(* ================================================================== *)
(** ** Further properties of the scanner and the rewriter *)
(* ================================================================== *)

Lemma regex_occurrences_ordered (r : regex) :
  forall fuel p s,
    Forall (fun o => p <= occ_index o) (regex_occurrences r fuel p s) /\
    StronglySorted follows (regex_occurrences r fuel p s).
Proof.
  induction fuel as [|fuel IH]; intros p s; simpl; [split; constructor|].
  destruct (regex_exec r p s) as [o|] eqn:E; [|split; constructor].
  pose proof (regex_exec_Some _ _ _ _ E) as Hf. fold (found_in r s p o) in Hf.
  apply found_in_end in Hf as (pre & t & _ & Hp & Hi & Ht).
  assert (Hrest : forall l q, pos (occ_end o) <= q ->
            Forall (fun o' => q <= occ_index o') l /\ StronglySorted follows l ->
            Forall (fun o' => p <= occ_index o') (o :: l) /\
            StronglySorted follows (o :: l)).
  { intros l q Hq [Hall Hs]. split.
    - constructor; [lia|]. eapply Forall_impl; [|exact Hall].
      intros o' Ho'. simpl in Ho'. lia.
    - constructor; [exact Hs|]. eapply Forall_impl; [|exact Hall].
      intros o' Ho'. unfold follows. simpl in Ho'. rewrite Ht. lia. }
  destruct (occ_index o <? pos (occ_end o)).
  - apply (Hrest _ (pos (occ_end o))); [lia | apply IH].
  - destruct (rest (occ_end o)) as [|c u].
    + apply (Hrest [] (pos (occ_end o))); [lia | split; constructor].
    + apply (Hrest _ (S (pos (occ_end o)))); [lia | apply IH].
Qed.

(** X9.  The scanner finds the statements of a text from left to right
    and they never overlap: each occurrence lies in the text at its index
    and begins no earlier than the previous one ends.  The matches are
    recorded in that order. *)
Theorem occurrences_in_order :
  forall (paths : list alias_rule) (content : jsstring),
    StronglySorted follows (regex_matchAll importRegex content) /\
    (forall o, In o (regex_matchAll importRegex content) ->
       occurs_at (occ_text o) content (occ_index o)) /\
    map match_text (scan_content paths content)
    = map occ_text
        (filter (fun o => match first_rule paths (capture1 o) with
                          | Some _ => true
                          | None => false
                          end)
                (regex_matchAll importRegex content)).
Proof.
  intros paths content. split; [|split].
  - apply regex_occurrences_ordered.
  - intros o Ho. apply regex_occurrences_found, found_in_end in Ho
      as (pre & t & Hc & _ & Hi & Ht).
    exists pre, (rest (occ_end o)). rewrite Ht. split; [exact Hc | simpl in Hi; lia].
  - unfold scan_content.
    induction (regex_matchAll importRegex content) as [|o l IH]; [reflexivity|].
    cbn [flat_map filter]. rewrite map_app, IH. unfold scan_callback.
    destruct (first_rule paths (capture1 o)); reflexivity.
Qed.

Lemma occurrences_in_order_witness :
  occurs_at (js "import x from '@app/x';") (js "a; import x from '@app/x';") 3.
Proof.
  apply (proj1 (proj2 (occurrences_in_order [] (js "a; import x from '@app/x';")))
           (Occurrence 3 (js "import x from '@app/x';") [js "@app/x"]
                       (MState 26 [] [js "@app/x"]))).
  vm_compute. left. reflexivity.
Defined.

Lemma get_substitution_no_dollar (m b a repl : jsstring) :
  has_dollar repl = false -> get_substitution m b a repl = repl.
Proof.
  induction repl as [|c r IH]; [reflexivity|].
  unfold has_dollar. cbn [existsb get_substitution]. intros H.
  apply orb_false_iff in H as [Hc Hr].
  assert (E : ascii_eqb c "$" = false).
  { destruct (ascii_eqb c "$") eqn:E; [|reflexivity].
    apply ascii_eqb_eq in E. subst c. discriminate. }
  rewrite E. f_equal. apply IH. exact Hr.
Qed.

(** The replacement of a first occurrence by a text without dollar sign. *)
Lemma js_replace_at (pre pat post repl : jsstring) :
  indexOf pat (pre ++ pat ++ post) = Some (length pre) ->
  has_dollar repl = false ->
  js_replace (pre ++ pat ++ post) pat repl = pre ++ repl ++ post.
Proof.
  intros Hi Hd. unfold js_replace. rewrite Hi.
  rewrite get_substitution_no_dollar by exact Hd.
  rewrite firstn_app, Nat.sub_diag, firstn_all. simpl. rewrite app_nil_r.
  f_equal. f_equal. rewrite skipn_app.
  replace (length pre + length pat - length pre) with (length pat) by lia.
  rewrite (skipn_all2 pre) by lia. simpl.
  rewrite skipn_app, Nat.sub_diag, skipn_all. reflexivity.
Qed.

Lemma has_dollar_app (s t : jsstring) :
  has_dollar (s ++ t) = has_dollar s || has_dollar t.
Proof. unfold has_dollar. apply existsb_app. Qed.

(** X10.  A file with one recorded match is rewritten in the literal and
    nowhere else, provided that the path text does not occur in the
    statement before the literal, that the statement does not occur in the
    file before its own place, and that neither the statement nor the new
    path holds a dollar sign. *)
Theorem replaceAliases_changes_the_literal_only :
  forall (cwd file pre head p tail post a ap : jsstring),
    let stmt := head ++ p ++ tail in
    let content := pre ++ stmt ++ post in
    let m := ImportMatch stmt a p ap in
    indexOf p stmt = Some (length head) ->
    indexOf stmt content = Some (length pre) ->
    has_dollar head = false -> has_dollar tail = false ->
    has_dollar (new_import_path cwd file m) = false ->
    replaceAliases cwd [m] content file
    = pre ++ (head ++ new_import_path cwd file m ++ tail) ++ post.
Proof.
  intros cwd file pre head p tail post a ap stmt content m Hp Hs Hh Ht Hn.
  unfold replaceAliases. cbn [fold_left]. unfold replace_one.
  change (match_text m) with stmt. change (importPath m) with p.
  assert (E : js_replace stmt p (new_import_path cwd file m)
              = head ++ new_import_path cwd file m ++ tail).
  { unfold stmt. apply js_replace_at; assumption. }
  rewrite E. unfold content. apply js_replace_at; [exact Hs|].
  rewrite !has_dollar_app, Hh, Hn, Ht. reflexivity.
Qed.

Lemma replaceAliases_changes_the_literal_only_witness :
  replaceAliases project_dir
    [ImportMatch (js "import x from '@app/x';") (js "@app") (js "@app/x") (js "src/app")]
    (js "a; import x from '@app/x'; b;") home_ts
  = js "a; import x from '../app/x'; b;".
Proof.
  apply (replaceAliases_changes_the_literal_only project_dir home_ts
           (js "a; ") (js "import x from '") (js "@app/x") (js "';") (js " b;")
           (js "@app") (js "src/app")); reflexivity.
Defined.

Lemma build_rule_plain_prefix (e : jsstring * jsvalue) (r : alias_rule) :
  plain_prefix_entry e -> build_rule e = Ok r -> plain_prefix_rule r.
Proof.
  destruct e as [a v]. intros (prefix & Ha & Hp) Hb. cbn [fst] in Ha. subst a.
  apply build_rule_prefix in Hb as [Hre Hal]; [|exact Hp].
  unfold plain_prefix_rule. rewrite Hal, Hre. split; [exact Hp | reflexivity].
Qed.

Lemma preparePaths_plain_prefix (tsconfig : jsvalue) (excl : list jsstring)
    (entries : list (jsstring * jsvalue)) (table : list alias_rule) :
  config_paths_entries tsconfig = Ok entries ->
  Forall plain_prefix_entry entries ->
  preparePaths tsconfig excl = Ok table ->
  Forall plain_prefix_rule table.
Proof.
  intros He Hpp Ht.
  apply preparePaths_Ok in Ht as (entries' & rules & He' & Hr & ->).
  rewrite He in He'. injection He' as <-.
  apply (Permutation_Forall (Permutation_sym (js_sort_perm by_alias_length rules))).
  assert (Hk : Forall plain_prefix_entry (kept_entries excl entries)).
  { rewrite Forall_forall in *. intros e Hin. apply Hpp.
    apply kept_entries_In in Hin as [Hin _]. exact Hin. }
  clear He. induction Hr as [|e r l rs Hb _ IH]; [constructor|].
  inversion Hk; subst. constructor; [|apply IH; assumption].
  eapply build_rule_plain_prefix; eassumption.
Qed.

(** X11.  When every alias of the mapping is a plain prefix followed by
    the wildcard, the scanner picks a rule for an import path only if the
    path begins with the rule's alias and a slash.  So a relative import, a
    path that begins with a dot, is accepted by no rule and is never
    recorded. *)
Theorem plain_aliases_leave_relative_imports :
  forall (tsconfig : jsvalue) (excludedPaths : list jsstring)
         (entries : list (jsstring * jsvalue)) (table : list alias_rule),
    config_paths_entries tsconfig = Ok entries ->
    Forall plain_prefix_entry entries ->
    preparePaths tsconfig excludedPaths = Ok table ->
    (forall p r, first_rule table p = Some r ->
       starts_with (alias r ++ [slash]) p = true) /\
    (forall p, starts_with (js ".") p = true -> first_rule table p = None) /\
    (forall o, starts_with (js ".") (capture1 o) = true -> scan_callback table o = []).
Proof.
  intros tsconfig excl entries table He Hpp Ht.
  pose proof (preparePaths_plain_prefix _ _ _ _ He Hpp Ht) as Hrules.
  assert (H1 : forall p r, first_rule table p = Some r ->
                 starts_with (alias r ++ [slash]) p = true).
  { intros p r Hr. apply first_rule_Some in Hr as (before & after & -> & Hacc & _).
    apply Forall_app in Hrules as [_ Hrules]. inversion Hrules as [|r' l' [_ Hre] _]; subst.
    rewrite Hre in Hacc. apply prefix_matcher_test in Hacc as (t & -> & _).
    apply starts_with_iff. exists t. rewrite <- app_assoc. reflexivity. }
  assert (H2 : forall p, starts_with (js ".") p = true -> first_rule table p = None).
  { intros p Hdot. destruct (first_rule table p) as [r|] eqn:Hr; [|reflexivity].
    exfalso. pose proof (H1 _ _ Hr) as Hs.
    apply first_rule_Some in Hr as (before & after & -> & _ & _).
    apply Forall_app in Hrules as [_ Hrules].
    inversion Hrules as [|r' l' [Hplain _] _]; subst.
    apply starts_with_iff in Hs as (t & ->). apply starts_with_iff in Hdot as (u & Hu).
    destruct (alias r) as [|c al].
    - simpl in Hu. discriminate.
    - simpl in Hu. injection Hu as -> _. inversion Hplain; subst. discriminate. }
  split; [exact H1|]. split; [exact H2|].
  intros o Ho. unfold scan_callback. rewrite (H2 _ Ho). reflexivity.
Qed.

* [Work request]: State the number of lines in the data above containing the string "indexOf" and nothing more.

* [Written solution]: 3